6. The checkpoint-based scheduling system of claim 5, wherein the generated checkpoint for the candidate victim job is an incremental checkpoint that includes new data since a last checkpoint was generated for the candidate victim job instead of all the data for the candidate victim job since the initial execution of the candidate victim job.

7. The checkpoint-based scheduling system of claim 1 , wherein the processor adds the selected candidate victim job to a checkpoint queue, and the checkpoint queue includes jobs waiting to be checkpointed.

8. The checkpoint-based scheduling system of claim 1 , wherein the processor is to:

select a previously checkpointed job to resume;

determine a local overhead to resume the selected job on a local computing node of the shared cluster, wherein the local computing node is where the selected job was running prior to being preempted;

determine a remote overhead to resume the selected job on a remote computing node of the shared cluster different than the local computing node; if the local overhead is less than the remote overhead, instruct the local computing node to resume the selected job; and

if the local overhead is greater than or equal to the remote overhead, instruct the remote computing node to resume the selected job.

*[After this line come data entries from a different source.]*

(** * interactions-repl: the paginators and the snippet compiler

    A shallow embedding of [interactions/ext/repl/jsk/paginators.py] and of
    [interactions/ext/repl/jsk/python/compilation.py].

    Python values are modelled as follows.
    - [str] is [string], over the 256 characters of [ascii]; [len] counts the
      characters as an [int], that is [Z].
    - [int] is [Z] (Python integers are unbounded).
    - [None]-able attributes ([prefix], [suffix]) are [option string].
    - a [list] attribute is a [list]; an attribute assignment or an in-place
      [append] is a new record in the state that is passed along. Where the
      identity of a list matters (module [Ref]) the lists are the objects of a
      heap and the attributes hold their addresses.
    - a raised exception is the [Raised] outcome, which still carries the
      state the object was left in.
    - a [while] loop takes fuel, and gives [None] when the fuel runs out.
    - a syntax tree of [ast] is a term of the types of module [Ast].
    - the body of a snippet is a function on the state of the call of
      [_repl_coroutine]: its local variables and the Scope of the executor
      (module [Exec]). *)

From Stdlib Require Import ZArith Lia List Ascii String DecimalString.
From Stdlib Require DecimalFacts DecimalPos.
From stdpp Require Import base option list strings gmap.

Local Open Scope Z_scope.

(** ** Python strings *)

Module Py.

(** [len(s)] *)
Definition len (s : string) : Z := Z.of_nat (String.length s).

(** Truth value of a string: [""] is falsy. *)
Definition truthy (s : string) : bool :=
  match s with EmptyString => false | String _ _ => true end.

(** [sep.join(ls)] *)
Definition join (sep : string) (ls : list string) : string := String.concat sep ls.

Fixpoint take (n : nat) (s : string) : string :=
  match n, s with
  | S n', String c s' => String c (take n' s')
  | _, _ => EmptyString
  end.

Fixpoint drop (n : nat) (s : string) : string :=
  match n, s with
  | S n', String _ s' => drop n' s'
  | _, _ => s
  end.

(** A slice bound is clamped the way [PySlice_AdjustIndices] does it for a
    step of 1: a negative bound counts from the end, and the result is
    clamped into [0, len(s)]. *)
Definition clamp_index (s : string) (i : Z) : nat :=
  let n := len s in
  let i := if i <? 0 then Z.max 0 (i + n) else i in
  Z.to_nat (Z.min i n).

(** [s[:stop]] *)
Definition slice_to (s : string) (stop : Z) : string := take (clamp_index s stop) s.

(** [s[start:]] *)
Definition slice_from (s : string) (start : Z) : string := drop (clamp_index s start) s.

(** Highest index [>= i] (counting the head of [s] as index [i]) at which
    [d] occurs in [s], or [-1]. *)
Fixpoint rfind_from (i : Z) (s d : string) : Z :=
  match s with
  | EmptyString => if String.prefix d EmptyString then i else -1
  | String _ s' =>
      let r := rfind_from (i + 1) s' d in
      if 0 <=? r then r else if String.prefix d s then i else -1
  end.

(** [s.rfind(d)] *)
Definition rfind (s d : string) : Z := rfind_from 0 s d.

(** [str(n)] for an [int]. *)
Definition str (n : Z) : string := NilZero.string_of_int (Z.to_int n).

(** [sum(len(p) for p in ps)] *)
Definition sum_len (ps : list string) : Z := fold_right (fun p acc => len p + acc) 0 ps.

End Py.

(** ** Exceptions *)

Inductive exn : Type :=
| RuntimeError_line_exceeds (max_page_size : Z)
    (* "Line exceeds maximum page size %s" *)
| ValueError_could_not_wrap (original_length remaining true_max_size : Z) (wrap_on : list string)
    (* "Line of length {} had sequence of {} characters (max is {}) that
       WrappedPaginator could not wrap with delimiters: {}" *)
| ValueError_page_size (page_size max_page_size : Z)
    (* "Paginator passed has too large of a page size for this interface." *)
| IndexError
| AssertionError
| ImportError (module : string)
| NameError (name : string)
| UnboundLocalError (name : string)
| AttributeError (attr : string)
| TypeError
| Exception_ (message : string).

(** An operation on an object of class [S] either returns, or raises; in both
    cases the object is left in some state. *)
Inductive outcome (S A : Type) : Type :=
| Ok (a : A) (s : S)
| Raised (e : exn) (s : S).
Arguments Ok {S A} a s.
Arguments Raised {S A} e s.

Definition state_of {S A} (o : outcome S A) : S :=
  match o with Ok _ s => s | Raised _ s => s end.

Definition bind {S A B} (m : S -> outcome S A) (k : A -> S -> outcome S B) : S -> outcome S B :=
  fun s => match m s with
           | Ok a s' => k a s'
           | Raised e s' => Raised e s'
           end.

Declare Scope py_scope.
Delimit Scope py_scope with py.
Notation "m ;; k" := (bind m (fun _ => k))
  (at level 100, k at level 200, right associativity) : py_scope.

(** ** class Paginator *)

Module Paginator.

Record t : Type := mk {
  prefix : option string;
  suffix : option string;
  max_size : Z;
  linesep : string;
  _current_page : list string;
  _count : Z;
  _pages : list string
}.

Definition set_page (self : t) (page : list string) (count : Z) : t :=
  mk (prefix self) (suffix self) (max_size self) (linesep self) page count (_pages self).

Definition set_pages (self : t) (pages : list string) : t :=
  mk (prefix self) (suffix self) (max_size self) (linesep self)
     (_current_page self) (_count self) pages.

Definition _prefix_len (self : t) : Z :=
  match prefix self with
  | Some s => if Py.truthy s then Py.len s else 0
  | None => 0
  end.

Definition _suffix_len (self : t) : Z :=
  match suffix self with
  | Some s => if Py.truthy s then Py.len s else 0
  | None => 0
  end.

Definition _linesep_len (self : t) : Z := Py.len (linesep self).

(** The open buffer right after [clear] or [close_page]. *)
Definition reset_page (self : t) : t :=
  match prefix self with
  | Some s => set_page self [s] (Py.len s + _linesep_len self)
  | None => set_page self [] 0
  end.

Definition clear (self : t) : t := set_pages (reset_page self) [].

(** [Paginator(prefix, suffix, max_size, linesep)] *)
Definition __init__ (prefix suffix : option string) (max_size : Z) (linesep : string) : t :=
  clear (mk prefix suffix max_size linesep [] 0 []).

Definition close_page (self : t) : t :=
  let page :=
    match suffix self with
    | Some s => _current_page self ++ [s]
    | None => _current_page self
    end in
  let self := set_pages (set_page self page (_count self))
                        (_pages self ++ [Py.join (linesep self) page]) in
  reset_page self.

Definition max_page_size (self : t) : Z :=
  max_size self - _prefix_len self - _suffix_len self - 2 * _linesep_len self.

Definition add_line (line : string) (empty : bool) (self : t) : outcome t unit :=
  if Py.len line >? max_page_size self then
    Raised (RuntimeError_line_exceeds (max_page_size self)) self
  else
    let self :=
      if _count self + Py.len line + _linesep_len self >? max_size self - _suffix_len self
      then close_page self else self in
    let self := set_page self (_current_page self ++ [line])
                         (_count self + (Py.len line + _linesep_len self)) in
    let self :=
      if empty
      then set_page self (_current_page self ++ [EmptyString]) (_count self + _linesep_len self)
      else self in
    Ok tt self.

(** [len(paginator)] *)
Definition __len__ (self : t) : Z :=
  let total := Py.sum_len (_pages self) in
  total + _count self.

(** The [pages] property: it returns the list and leaves the object in the
    second component. *)
Definition pages (self : t) : list string * t :=
  let self :=
    if Z.of_nat (length (_current_page self)) >? (match prefix self with None => 0 | Some _ => 1 end)
    then close_page self else self in
  (_pages self, self).

(** A call of [add_line]. *)
Record call : Type := Call { line : string; empty : bool }.

(** A sequence of [add_line] calls; the first one that raises ends it. *)
Fixpoint add_lines (calls : list call) (self : t) : outcome t unit :=
  match calls with
  | [] => Ok tt self
  | c :: calls' => (add_line (line c) (empty c) ;; add_lines calls')%py self
  end.

(** The lines a sequence of calls appends: each line, followed by a blank one
    when [empty] is set. *)
Definition added_lines (calls : list call) : list string :=
  flat_map (fun c => if empty c then [line c; EmptyString] else [line c]) calls.

(** A page as [close_page] renders it from the lines between its prefix and
    its suffix. *)
Definition render (self : t) (body : list string) : string :=
  Py.join (linesep self)
    (match prefix self with Some s => [s] | None => [] end
     ++ body ++
     match suffix self with Some s => [s] | None => [] end).

End Paginator.

(** ** class WrappedPaginator(Paginator) *)

Module WrappedPaginator.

9. The checkpoint-based scheduling system of claim 8, wherein the local overhead is a function of checkpoint_size, read_bandwidth, and

local_resumption_queue_wait_time,

wherein checkpoint_size is an amount of data in the checkpoint for the selected job, read_bandwidth is bandwidth to read the data for the checkpoint from a data storage to restore the data to a memory of the local computing node, and local_resumption_queue_wait_time is an amount of time the selected job has to wait in a queue before the selected job is restored on the local computing node.

10. The checkpoint-based scheduling system of claim 9, wherein the remote overhead is a function of the checkpoint_size, network_bandwidth, the

read_bandwidth, and remote_node_resumption_queue_wait_time,

wherein network_bandwidth is bandwidth to transmit the data for the checkpoint to the remote computing node, and

remote_node_resumption_queue_wait_time is an amount of time the selected job has to wait in a queue before the selected job is restored on the remote computing node.

1 1 . The checkpoint-based scheduling system of claim 1 , comprising:

a data storage to store application-transparent checkpoints generated from jobs running on the computing nodes, wherein the data storage comprises nonvolatile memory.

12. The checkpoint-based scheduling system of claim 1 1 , wherein the data storage includes a file system, and the checkpoints are stored as files in the nonvolatile memory.

13. The checkpoint-based scheduling system of claim 1 1 , wherein the data storage is byte addressable, and each checkpoint is stored on the non-volatile memory through a memory operation.

14. A shared cluster comprising:

a scheduling system to schedule jobs in the shared cluster;

computing nodes, including memory and central processing units to execute the jobs; and

non-volatile data storage to store checkpoints for preempted jobs, wherein the scheduling system is to: determine candidate victim jobs currently executing in the shared cluster;

determine checkpoint overhead for each of the candidate victim jobs; select a candidate victim job from the candidate victim jobs to checkpoint based on the determined checkpoint overheads; and

send an instruction to a computing node in the cluster running the selected candidate victim job to generate a checkpoint for the selected candidate victim job and suspend the job.

15. A method for checkpoint-based scheduling comprising:

determining candidate victim jobs currently executing in a shared cluster of computing nodes;

determining, by a processor, a checkpoint overhead for each of the candidate victim jobs;

selecting a candidate victim job from the candidate victim jobs to checkpoint and suspend based on the determined checkpoint overheads; and

facilitating generating of a job-agnostic checkpoint for the selected candidate victim job.